Hello! I'm curious if anyone here has a good idea about interleaving works between a compute shader and a fragment shader.
Some relevant details:
- My app is built with Rust and wgpu, and I'm running on an M1 Macbook Pro.
- I have a single encoder with a compute pipeline and a render pipeline.
- The compute shader writes to a storage buffer defined like this:
@group(0) @binding(2) var<storage, read_write> output: array<vec4<f32>>;
- The fragment shader reads from the same buffer. Basically, each fragment is just one element of the
vec4<f32>
. The fragment shader is very simple, and doesn't touch anything else in the storage buffer.
I've added timestamp queries to the pipeline, and what I'm seeing is this:
Duration #1: 47.800208ms
Duration #2: 47.809876ms
Frame time: 51.2545ms
Duration #1
is computed from the compute shader timestamps (the duration between the beginning and end of the compute pass) and Duration #2
is the time for the render pass, computed the same way.
Frame time
is measured on the CPU.
I expected the duration of the compute shader and fragment shader to add up to the frame time (approximately).

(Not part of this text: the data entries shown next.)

Record WM (D : Type) := MkWM {
  tacker_done_ : bool;
  last_waypoint_ : Z;
  last_sbus_manual_ : bool;
  near_waypoint_ : bool;
  upwind_dir_ : D;
  vision_confidence_ : Z;
  obs_cnt_ : Z;
  vision_abs_heading_ : D;
  boat_yaw_ : D;
  initial_avoid_diff_heading_ : D;
  station_keep_state_ : StationStates;
  vision_state_ : VisionStates;
  obstacle_state_ : ObstacleState;
  station_keep_end_ : Z;
  mode_ : ChallengeType;
  control_mode_msg_ : ControlMode;
  search_state_msg_ : SearchSTATE;
  heading_cmd_msg_ : HeadingCmd D;
  out : list (Out D);
}.
Arguments MkWM {D}.
Arguments tacker_done_ {D} _.
Arguments last_waypoint_ {D} _.
Arguments last_sbus_manual_ {D} _.
Arguments near_waypoint_ {D} _.
Arguments upwind_dir_ {D} _.
Arguments vision_confidence_ {D} _.
Arguments obs_cnt_ {D} _.
Arguments vision_abs_heading_ {D} _.
Arguments boat_yaw_ {D} _.
Arguments initial_avoid_diff_heading_ {D} _.
Arguments station_keep_state_ {D} _.
Arguments vision_state_ {D} _.
Arguments obstacle_state_ {D} _.
Arguments station_keep_end_ {D} _.
Arguments mode_ {D} _.
Arguments control_mode_msg_ {D} _.
Arguments search_state_msg_ {D} _.
Arguments heading_cmd_msg_ {D} _.
Arguments out {D} _.
Definition set_tacker_done_ {D : Type} (v : bool) (s : WM D) : WM D := MkWM v (s.(last_waypoint_)) (s.(last_sbus_manual_)) (s.(near_waypoint_)) (s.(upwind_dir_)) (s.(vision_confidence_)) (s.(obs_cnt_)) (s.(vision_abs_heading_)) (s.(boat_yaw_)) (s.(initial_avoid_diff_heading_)) (s.(station_keep_state_)) (s.(vision_state_)) (s.(obstacle_state_)) (s.(station_keep_end_)) (s.(mode_)) (s.(control_mode_msg_)) (s.(search_state_msg_)) (s.(heading_cmd_msg_)) (s.(out)).
Definition set_last_waypoint_ {D : Type} (v : Z) (s : WM D) : WM D := MkWM (s.(tacker_done_)) v (s.(last_sbus_manual_)) (s.(near_waypoint_)) (s.(upwind_dir_)) (s.(vision_confidence_)) (s.(obs_cnt_)) (s.(vision_abs_heading_)) (s.(boat_yaw_)) (s.(initial_avoid_diff_heading_)) (s.(station_keep_state_)) (s.(vision_state_)) (s.(obstacle_state_)) (s.(station_keep_end_)) (s.(mode_)) (s.(control_mode_msg_)) (s.(search_state_msg_)) (s.(heading_cmd_msg_)) (s.(out)).
Definition set_last_sbus_manual_ {D : Type} (v : bool) (s : WM D) : WM D := MkWM (s.(tacker_done_)) (s.(last_waypoint_)) v (s.(near_waypoint_)) (s.(upwind_dir_)) (s.(vision_confidence_)) (s.(obs_cnt_)) (s.(vision_abs_heading_)) (s.(boat_yaw_)) (s.(initial_avoid_diff_heading_)) (s.(station_keep_state_)) (s.(vision_state_)) (s.(obstacle_state_)) (s.(station_keep_end_)) (s.(mode_)) (s.(control_mode_msg_)) (s.(search_state_msg_)) (s.(heading_cmd_msg_)) (s.(out)).
Definition set_near_waypoint_ {D : Type} (v : bool) (s : WM D) : WM D := MkWM (s.(tacker_done_)) (s.(last_waypoint_)) (s.(last_sbus_manual_)) v (s.(upwind_dir_)) (s.(vision_confidence_)) (s.(obs_cnt_)) (s.(vision_abs_heading_)) (s.(boat_yaw_)) (s.(initial_avoid_diff_heading_)) (s.(station_keep_state_)) (s.(vision_state_)) (s.(obstacle_state_)) (s.(station_keep_end_)) (s.(mode_)) (s.(control_mode_msg_)) (s.(search_state_msg_)) (s.(heading_cmd_msg_)) (s.(out)).
Definition set_upwind_dir_ {D : Type} (v : D) (s : WM D) : WM D := MkWM (s.(tacker_done_)) (s.(last_waypoint_)) (s.(last_sbus_manual_)) (s.(near_waypoint_)) v (s.(vision_confidence_)) (s.(obs_cnt_)) (s.(vision_abs_heading_)) (s.(boat_yaw_)) (s.(initial_avoid_diff_heading_)) (s.(station_keep_state_)) (s.(vision_state_)) (s.(obstacle_state_)) (s.(station_keep_end_)) (s.(mode_)) (s.(control_mode_msg_)) (s.(search_state_msg_)) (s.(heading_cmd_msg_)) (s.(out)).
Definition set_vision_confidence_ {D : Type} (v : Z) (s : WM D) : WM D := MkWM (s.(tacker_done_)) (s.(last_waypoint_)) (s.(last_sbus_manual_)) (s.(near_waypoint_)) (s.(upwind_dir_)) v (s.(obs_cnt_)) (s.(vision_abs_heading_)) (s.(boat_yaw_)) (s.(initial_avoid_diff_heading_)) (s.(station_keep_state_)) (s.(vision_state_)) (s.(obstacle_state_)) (s.(station_keep_end_)) (s.(mode_)) (s.(control_mode_msg_)) (s.(search_state_msg_)) (s.(heading_cmd_msg_)) (s.(out)).
Definition set_obs_cnt_ {D : Type} (v : Z) (s : WM D) : WM D := MkWM (s.(tacker_done_)) (s.(last_waypoint_)) (s.(last_sbus_manual_)) (s.(near_waypoint_)) (s.(upwind_dir_)) (s.(vision_confidence_)) v (s.(vision_abs_heading_)) (s.(boat_yaw_)) (s.(initial_avoid_diff_heading_)) (s.(station_keep_state_)) (s.(vision_state_)) (s.(obstacle_state_)) (s.(station_keep_end_)) (s.(mode_)) (s.(control_mode_msg_)) (s.(search_state_msg_)) (s.(heading_cmd_msg_)) (s.(out)).
Definition set_vision_abs_heading_ {D : Type} (v : D) (s : WM D) : WM D := MkWM (s.(tacker_done_)) (s.(last_waypoint_)) (s.(last_sbus_manual_)) (s.(near_waypoint_)) (s.(upwind_dir_)) (s.(vision_confidence_)) (s.(obs_cnt_)) v (s.(boat_yaw_)) (s.(initial_avoid_diff_heading_)) (s.(station_keep_state_)) (s.(vision_state_)) (s.(obstacle_state_)) (s.(station_keep_end_)) (s.(mode_)) (s.(control_mode_msg_)) (s.(search_state_msg_)) (s.(heading_cmd_msg_)) (s.(out)).
Definition set_boat_yaw_ {D : Type} (v : D) (s : WM D) : WM D := MkWM (s.(tacker_done_)) (s.(last_waypoint_)) (s.(last_sbus_manual_)) (s.(near_waypoint_)) (s.(upwind_dir_)) (s.(vision_confidence_)) (s.(obs_cnt_)) (s.(vision_abs_heading_)) v (s.(initial_avoid_diff_heading_)) (s.(station_keep_state_)) (s.(vision_state_)) (s.(obstacle_state_)) (s.(station_keep_end_)) (s.(mode_)) (s.(control_mode_msg_)) (s.(search_state_msg_)) (s.(heading_cmd_msg_)) (s.(out)).
Definition set_initial_avoid_diff_heading_ {D : Type} (v : D) (s : WM D) : WM D := MkWM (s.(tacker_done_)) (s.(last_waypoint_)) (s.(last_sbus_manual_)) (s.(near_waypoint_)) (s.(upwind_dir_)) (s.(vision_confidence_)) (s.(obs_cnt_)) (s.(vision_abs_heading_)) (s.(boat_yaw_)) v (s.(station_keep_state_)) (s.(vision_state_)) (s.(obstacle_state_)) (s.(station_keep_end_)) (s.(mode_)) (s.(control_mode_msg_)) (s.(search_state_msg_)) (s.(heading_cmd_msg_)) (s.(out)).
Definition set_station_keep_state_ {D : Type} (v : StationStates) (s : WM D) : WM D := MkWM (s.(tacker_done_)) (s.(last_waypoint_)) (s.(last_sbus_manual_)) (s.(near_waypoint_)) (s.(upwind_dir_)) (s.(vision_confidence_)) (s.(obs_cnt_)) (s.(vision_abs_heading_)) (s.(boat_yaw_)) (s.(initial_avoid_diff_heading_)) v (s.(vision_state_)) (s.(obstacle_state_)) (s.(station_keep_end_)) (s.(mode_)) (s.(control_mode_msg_)) (s.(search_state_msg_)) (s.(heading_cmd_msg_)) (s.(out)).
Definition set_vision_state_ {D : Type} (v : VisionStates) (s : WM D) : WM D := MkWM (s.(tacker_done_)) (s.(last_waypoint_)) (s.(last_sbus_manual_)) (s.(near_waypoint_)) (s.(upwind_dir_)) (s.(vision_confidence_)) (s.(obs_cnt_)) (s.(vision_abs_heading_)) (s.(boat_yaw_)) (s.(initial_avoid_diff_heading_)) (s.(station_keep_state_)) v (s.(obstacle_state_)) (s.(station_keep_end_)) (s.(mode_)) (s.(control_mode_msg_)) (s.(search_state_msg_)) (s.(heading_cmd_msg_)) (s.(out)).
Definition set_obstacle_state_ {D : Type} (v : ObstacleState) (s : WM D) : WM D := MkWM (s.(tacker_done_)) (s.(last_waypoint_)) (s.(last_sbus_manual_)) (s.(near_waypoint_)) (s.(upwind_dir_)) (s.(vision_confidence_)) (s.(obs_cnt_)) (s.(vision_abs_heading_)) (s.(boat_yaw_)) (s.(initial_avoid_diff_heading_)) (s.(station_keep_state_)) (s.(vision_state_)) v (s.(station_keep_end_)) (s.(mode_)) (s.(control_mode_msg_)) (s.(search_state_msg_)) (s.(heading_cmd_msg_)) (s.(out)).
Definition set_station_keep_end_ {D : Type} (v : Z) (s : WM D) : WM D := MkWM (s.(tacker_done_)) (s.(last_waypoint_)) (s.(last_sbus_manual_)) (s.(near_waypoint_)) (s.(upwind_dir_)) (s.(vision_confidence_)) (s.(obs_cnt_)) (s.(vision_abs_heading_)) (s.(boat_yaw_)) (s.(initial_avoid_diff_heading_)) (s.(station_keep_state_)) (s.(vision_state_)) (s.(obstacle_state_)) v (s.(mode_)) (s.(control_mode_msg_)) (s.(search_state_msg_)) (s.(heading_cmd_msg_)) (s.(out)).
Definition set_mode_ {D : Type} (v : ChallengeType) (s : WM D) : WM D := MkWM (s.(tacker_done_)) (s.(last_waypoint_)) (s.(last_sbus_manual_)) (s.(near_waypoint_)) (s.(upwind_dir_)) (s.(vision_confidence_)) (s.(obs_cnt_)) (s.(vision_abs_heading_)) (s.(boat_yaw_)) (s.(initial_avoid_diff_heading_)) (s.(station_keep_state_)) (s.(vision_state_)) (s.(obstacle_state_)) (s.(station_keep_end_)) v (s.(control_mode_msg_)) (s.(search_state_msg_)) (s.(heading_cmd_msg_)) (s.(out)).
Definition set_control_mode_msg_ {D : Type} (v : ControlMode) (s : WM D) : WM D := MkWM (s.(tacker_done_)) (s.(last_waypoint_)) (s.(last_sbus_manual_)) (s.(near_waypoint_)) (s.(upwind_dir_)) (s.(vision_confidence_)) (s.(obs_cnt_)) (s.(vision_abs_heading_)) (s.(boat_yaw_)) (s.(initial_avoid_diff_heading_)) (s.(station_keep_state_)) (s.(vision_state_)) (s.(obstacle_state_)) (s.(station_keep_end_)) (s.(mode_)) v (s.(search_state_msg_)) (s.(heading_cmd_msg_)) (s.(out)).
Definition set_search_state_msg_ {D : Type} (v : SearchSTATE) (s : WM D) : WM D := MkWM (s.(tacker_done_)) (s.(last_waypoint_)) (s.(last_sbus_manual_)) (s.(near_waypoint_)) (s.(upwind_dir_)) (s.(vision_confidence_)) (s.(obs_cnt_)) (s.(vision_abs_heading_)) (s.(boat_yaw_)) (s.(initial_avoid_diff_heading_)) (s.(station_keep_state_)) (s.(vision_state_)) (s.(obstacle_state_)) (s.(station_keep_end_)) (s.(mode_)) (s.(control_mode_msg_)) v (s.(heading_cmd_msg_)) (s.(out)).
Definition set_heading_cmd_msg_ {D : Type} (v : HeadingCmd D) (s : WM D) : WM D := MkWM (s.(tacker_done_)) (s.(last_waypoint_)) (s.(last_sbus_manual_)) (s.(near_waypoint_)) (s.(upwind_dir_)) (s.(vision_confidence_)) (s.(obs_cnt_)) (s.(vision_abs_heading_)) (s.(boat_yaw_)) (s.(initial_avoid_diff_heading_)) (s.(station_keep_state_)) (s.(vision_state_)) (s.(obstacle_state_)) (s.(station_keep_end_)) (s.(mode_)) (s.(control_mode_msg_)) (s.(search_state_msg_)) v (s.(out)).
Definition set_out {D : Type} (v : list (Out D)) (s : WM D) : WM D := MkWM (s.(tacker_done_)) (s.(last_waypoint_)) (s.(last_sbus_manual_)) (s.(near_waypoint_)) (s.(upwind_dir_)) (s.(vision_confidence_)) (s.(obs_cnt_)) (s.(vision_abs_heading_)) (s.(boat_yaw_)) (s.(initial_avoid_diff_heading_)) (s.(station_keep_state_)) (s.(vision_state_)) (s.(obstacle_state_)) (s.(station_keep_end_)) (s.(mode_)) (s.(control_mode_msg_)) (s.(search_state_msg_)) (s.(heading_cmd_msg_)) v.

(** Sending appends the current contents of the message. *)
Definition send {D : Type} (o : Out D) (s : WM D) : WM D := set_out (out s ++ [o]) s.
Definition send_control_mode {D : Type} (s : WM D) : WM D := send (OutControlMode (control_mode_msg_ s)) s.
Definition send_heading {D : Type} (s : WM D) : WM D := send (OutHeading (heading_cmd_msg_ s)) s.
Definition send_search {D : Type} (s : WM D) : WM D := send (OutSearch (search_state_msg_ s)) s.

(** Updates of the messages under construction. *)
Definition on_mode {D : Type} (f : ControlMode -> ControlMode) (s : WM D) : WM D :=
  set_control_mode_msg_ (f (control_mode_msg_ s)) s.
Definition on_heading {D : Type} (f : HeadingCmd D -> HeadingCmd D) (s : WM D) : WM D :=
  set_heading_cmd_msg_ (f (heading_cmd_msg_ s)) s.

(** Nanoseconds. *)
Definition seconds (n : Z) : Z := n * 1000000000.

#[local] Notation "s |> f" := (f s) (at level 50, left associativity, only parsing).

Section Node.
Context {D : Type} {ND : Num D}.

(** The members' initial values; [t] is the time of construction. *)
Definition WM_init (t : Z) : WM D :=
  MkWM false 0 false false (nofZ 0) 0 0 (nofZ 0) (nofZ 0) (nofZ 0)
    GOTO_START FOLLOW_WAYPOINTS OBS_WAYPOINT t CHALLENGE_WAYPOINT
    ControlMode_clear NO_TARGET HeadingCmd_clear []
  |> send_search.

(** ** Message handlers *)

Definition set_rudder_winch (m : MODE) (c : ControlMode) : ControlMode :=
  set_winch_mode (Some m) (set_rudder_mode (Some m) c).

Definition handle_sbus (channel : list Z) (s : WM D) : WM D :=
  if (3 <=? length channel)%nat then
    let s := on_mode (λ _, ControlMode_clear) s in
    let ch2 := nth 2 channel 0 in
    let cur_sbus_manual := ch2 <? 1000 in
    if ((ch2 <? 800) || (1200 <? ch2)) && negb (eqb cur_sbus_manual (last_sbus_manual_ s)) then
      on_mode (set_rudder_winch (if cur_sbus_manual then FILTERED_RC else AUTO)) s
      |> send_control_mode |> set_last_sbus_manual_ cur_sbus_manual
    else s
  else s.

Definition handle_tacker_state (t : TackerState) (s : WM D) : WM D :=
  s |> set_tacker_done_ (done t) |> set_last_waypoint_ (last_waypoint t)
    |> set_near_waypoint_ (near_waypoint t).

(** The control modes of every challenge: autonomous, with the line planner. *)
Definition set_autonomous (c : ControlMode) : ControlMode :=
  set_tacker (Some LINE_PLAN) (set_rudder_winch AUTO c).

Definition handle_challenge_control (challenge : option ChallengeType) (s : WM D) : WM D :=
  let s := on_heading (set_extra_sail (Some (nofZ 0))) s |> send_heading in
  match challenge with
  | None => s
  | Some c =>
      let s := set_mode_ c s in
      match c with
      | STATION_KEEP =>
          s |> set_station_keep_state_ GOTO_START |> on_mode set_autonomous |> send_control_mode
      | CHALLENGE_WAYPOINT => s |> on_mode set_autonomous
      | VISION =>
          s |> set_vision_state_ FOLLOW_WAYPOINTS |> on_mode set_autonomous |> send_control_mode
      | OBSTACLE =>
          s |> set_obstacle_state_ OBS_WAYPOINT |> on_mode set_autonomous |> send_control_mode
      end
  end.

Definition handle_true_wind (w : vec3 D) (s : WM D) : WM D :=
  set_upwind_dir_ (nfloat (natan2 (nopp (v3y w)) (nopp (v3x w)))) s.

Definition handle_vision_data (h conf : option D) (s : WM D) : WM D :=
  match h, conf with
  | Some h, Some conf =>
      s |> set_vision_abs_heading_ (nfloat (norm_angle (nfloat (nadd h (boat_yaw_ s)))))
        |> set_vision_confidence_ (nint conf)
  | _, _ => s
  end.

Definition handle_boat_state (b : BoatState D) (s : WM D) : WM D :=
  set_boat_yaw_ (v3z (euler b)) s.

(** ** The state machines *)

Definition clear_mode : WM D -> WM D := on_mode (λ _, ControlMode_clear).
Definition clear_heading : WM D -> WM D := on_heading (λ _, HeadingCmd_clear).
(* ===== verification/RigidWing.v ===== *)
(** * The rigid wing link

    src/rigid_wing/rigid_wing.cc and .h: the text protocol with the wing over TCP.
    Commands are printed as "[s hhh mm ppp]", feedback is parsed from 13 bytes
    "[aaa sss bbb]".  Characters are their codes.  The socket calls are events with
    their results. *)

From Stdlib Require Import ZArith Lia.
From stdpp Require Import base list.
From S2P Require Import Prelude Num NumF Vec Util Messages.

#[local] Open Scope Z_scope.

Definition kBufLen : Z := 13.

(** ** Printing, as [snprintf] does *)

(** The decimal digits of a non-negative [int], most significant first. *)
Fixpoint digits (fuel : nat) (z : Z) : list Z :=
  match fuel with
  | O => []
  | S fuel => if z <? 10 then [0x30 + z] else digits fuel (z / 10) ++ [0x30 + z mod 10]
  end.

(** [%0wd]: at least [w] characters, padded with zeros after the sign. *)
Definition fmt_d (w : nat) (z : Z) : list Z :=
  if z <? 0 then
    let d := digits 11 (- z) in [0x2D] ++ repeat 0x30 (w - 1 - length d) ++ d
  else
    let d := digits 11 z in repeat 0x30 (w - length d) ++ d.

(** [snprintf] stores at most [n - 1] characters and a terminator, and returns the
    length of the whole text; the rest of the buffer keeps its contents. *)
Definition snprintf (buf : list Z) (n : nat) (text : list Z) : list Z * Z :=
  let stored := take (n - 1) text ++ [0] in
  (stored ++ drop (length stored) buf, Z.of_nat (length text)).

Section Node.
Context {D : Type} {ND : Num D}.

Definition wing_text (cmd : RigidWingCmd D) : list Z :=
  let heel := nint (nfloat (ToDeg (get (wing_heel cmd)))) in
  let max_heel := nint (nfloat (ToDeg (get (wing_max_heel cmd)))) in
  let aoa := default 0 (wing_servo_pos cmd) in
  [0x5B] ++ fmt_d 1 (WingState_value (default NO_LIFT (wing_state cmd))) ++ [0x20] ++ fmt_d 3 heel
  ++ [0x20] ++ fmt_d 2 max_heel ++ [0x20] ++ fmt_d 3 aoa ++ [0x5D].

Definition Wing_ConstructMessage (cmd : RigidWingCmd D) (buf : list Z) (buf_len : nat) : list Z * Z :=
  snprintf buf buf_len (wing_text cmd).

(** A [write] of more bytes than the buffer has. *)
Inductive WingErr := OverRead.

(** The bytes written to the connection, if there is one; [buf0] is the uninitialised
    16-byte buffer. *)
Definition ConstructAndSend (conn_fd : Z) (cmd : RigidWingCmd D) (buf0 : list Z)
  : result WingErr (option (list Z)) :=
  let '(buf, n) := Wing_ConstructMessage cmd buf0 16 in
  if conn_fd =? -1 then Ok None
  else if 16 <? n then Err OverRead else Ok (Some (take (Z.to_nat n) buf)).

(** ** Parsing *)

(** [int] arithmetic; three characters do not overflow it. *)
Definition atoi (a : list Z) : Z := fold_left (λ r c, r * 10 + (c - 0x30)) a 0.

Definition slice (buf : list Z) (off n : nat) : list Z := take n (drop off buf).

Definition ParseMessage (buf : list Z) (buf_len : Z) (feedback : RigidWingFeedback D) : RigidWingFeedback D :=
  let feedback := Feedback_clear in
  if negb (buf_len =? kBufLen) then feedback
  else if negb (nth 0 buf 0 =? 0x5B) then feedback
  else
    MkFeedback (Some (nfloat (norm_angle (nfloat (ToRad (nfloat (nofZ (atoi (slice buf 1 3)))))))))
      (Some (atoi (slice buf 5 3)))
      (Some (nfloat (ndiv (nfloat (nofZ (atoi (slice buf 9 3)))) (nofZ 1000)))).

(** ** Receiving *)

(** One attempt of the reading loop: [read]'s result, and [util::IsShutdown()] after
    waiting. *)
Inductive ReadResult := ReadBytes (bs : list Z) | ReadEof | ReadFailed (shutdown : bool).

(** What [accept4] returned after a wait that did not time out, or [None] for a
    time-out, with [util::IsShutdown()]. *)
Definition AcceptConnection (r : option Z) : option Z := r.

Fixpoint accept_loop (rs : list (option Z * bool)) : option Z :=
  match rs with
  | [] => None
  | (r, shutdown) :: rs =>
      match AcceptConnection r with
      | Some fd => Some fd
      | None => if shutdown then None else accept_loop rs
      end
  end.

Record Wing := MkWing { conn_fd_ : Z; feedback_msg_ : RigidWingFeedback D; wing_out : list (RigidWingFeedback D) }.

Fixpoint read_loop (rs : list ReadResult) (s : Wing) : Wing :=
  match rs with
  | [] => s
  | ReadBytes bs :: _ =>
      let buf := bs ++ repeat 0 (16 - length bs) in
      let buf := <[Z.to_nat kBufLen := 0]> buf in
      let f := ParseMessage buf (Z.of_nat (length bs)) (feedback_msg_ s) in
      MkWing (conn_fd_ s) f (wing_out s ++ [f])
  | ReadEof :: _ => MkWing (-1) (feedback_msg_ s) (wing_out s)
  | ReadFailed shutdown :: rs => if shutdown then s else read_loop rs s
  end.

Definition Wing_Iterate (accepts : list (option Z * bool)) (rs : list ReadResult) (s : Wing) : Wing :=
  if conn_fd_ s =? -1 then
    match accept_loop accepts with
    | None => s
    | Some fd => read_loop rs (MkWing fd (feedback_msg_ s) (wing_out s))
    end
  else read_loop rs s.
End Node.
Arguments Wing : clear implicits.

(** ** Round trip *)

(** Every three-digit field is printed with three characters and read back. *)
Lemma fmt_d3_check :
  forallb (λ k, let z := Z.of_nat k in
    (length (fmt_d 3 z) =? 3)%nat && (atoi (fmt_d 3 z) =? z)) (seq 0 1000) = true.
Proof. vm_compute. reflexivity. Qed.

Lemma fmt_d3 z : 0 <= z < 1000 -> length (fmt_d 3 z) = 3%nat ∧ atoi (fmt_d 3 z) = z.
Proof.
  intros Hz. pose proof fmt_d3_check as H. rewrite forallb_forall in H.
  specialize (H (Z.to_nat z)). rewrite Z2Nat.id in H by lia.
  assert (In (Z.to_nat z) (seq 0 1000)) as Hin by (apply in_seq; lia). specialize (H Hin).
  apply andb_true_iff in H as [H1 H2]. by apply Nat.eqb_eq in H1; apply Z.eqb_eq in H2.
Qed.

(** The message the wing sends. *)
Definition feedback_text (a s b : Z) : list Z :=
  [0x5B] ++ fmt_d 3 a ++ [0x20] ++ fmt_d 3 s ++ [0x20] ++ fmt_d 3 b ++ [0x5D].

Lemma slice_at (pre l post : list Z) : slice (pre ++ l ++ post) (length pre) (length l) = l.
Proof. unfold slice. by rewrite drop_app_length, take_app_length. Qed.

Section Properties.
Context {D : Type} {ND : Num D}.

End Properties.


(** [ConstructAndSend] writes as many bytes as [snprintf] reports, which can exceed the
    16-byte buffer: a command with a large servo value reads past it. *)
Theorem wing_send_over_reads (L : Libm) (buf0 : list Z) :
  ConstructAndSend (ND := num_float L) 4
    (MkRigidWingCmd (Some WING_MANUAL) None None (Some 1000000)) buf0 = Err OverRead.
Proof. reflexivity. Qed.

But it doesn't and I'm confused about why! Could it be due to interleaving of the compute pass and render pass? If so, I'm curious how the synchronization works. How does the GPU figure out the dependencies between the write (a compute shader invocation) and the reader (fragment shader invocation)?
I don't have any explicit synchronization, but I'm also not seeing any tearing or anything that would indicate that there is a data race between the shaders.
those durations are suspiciously close for being times of completely different processes! plus, is it possible that the compute for frame N was run in frame N-1?
I agree. My colleague’s theory was that they are interleaved, and that they are both running at the same time but that they are somehow synchronized by the runtime. I’m skeptical that we’d get that for free.
I also wondered whether they are somehow running in parallel but the computer shader is one frame ahead, but I don’t see how that’s possible in the code. Both pipelines are added to the same encoder and so definitely submitted together.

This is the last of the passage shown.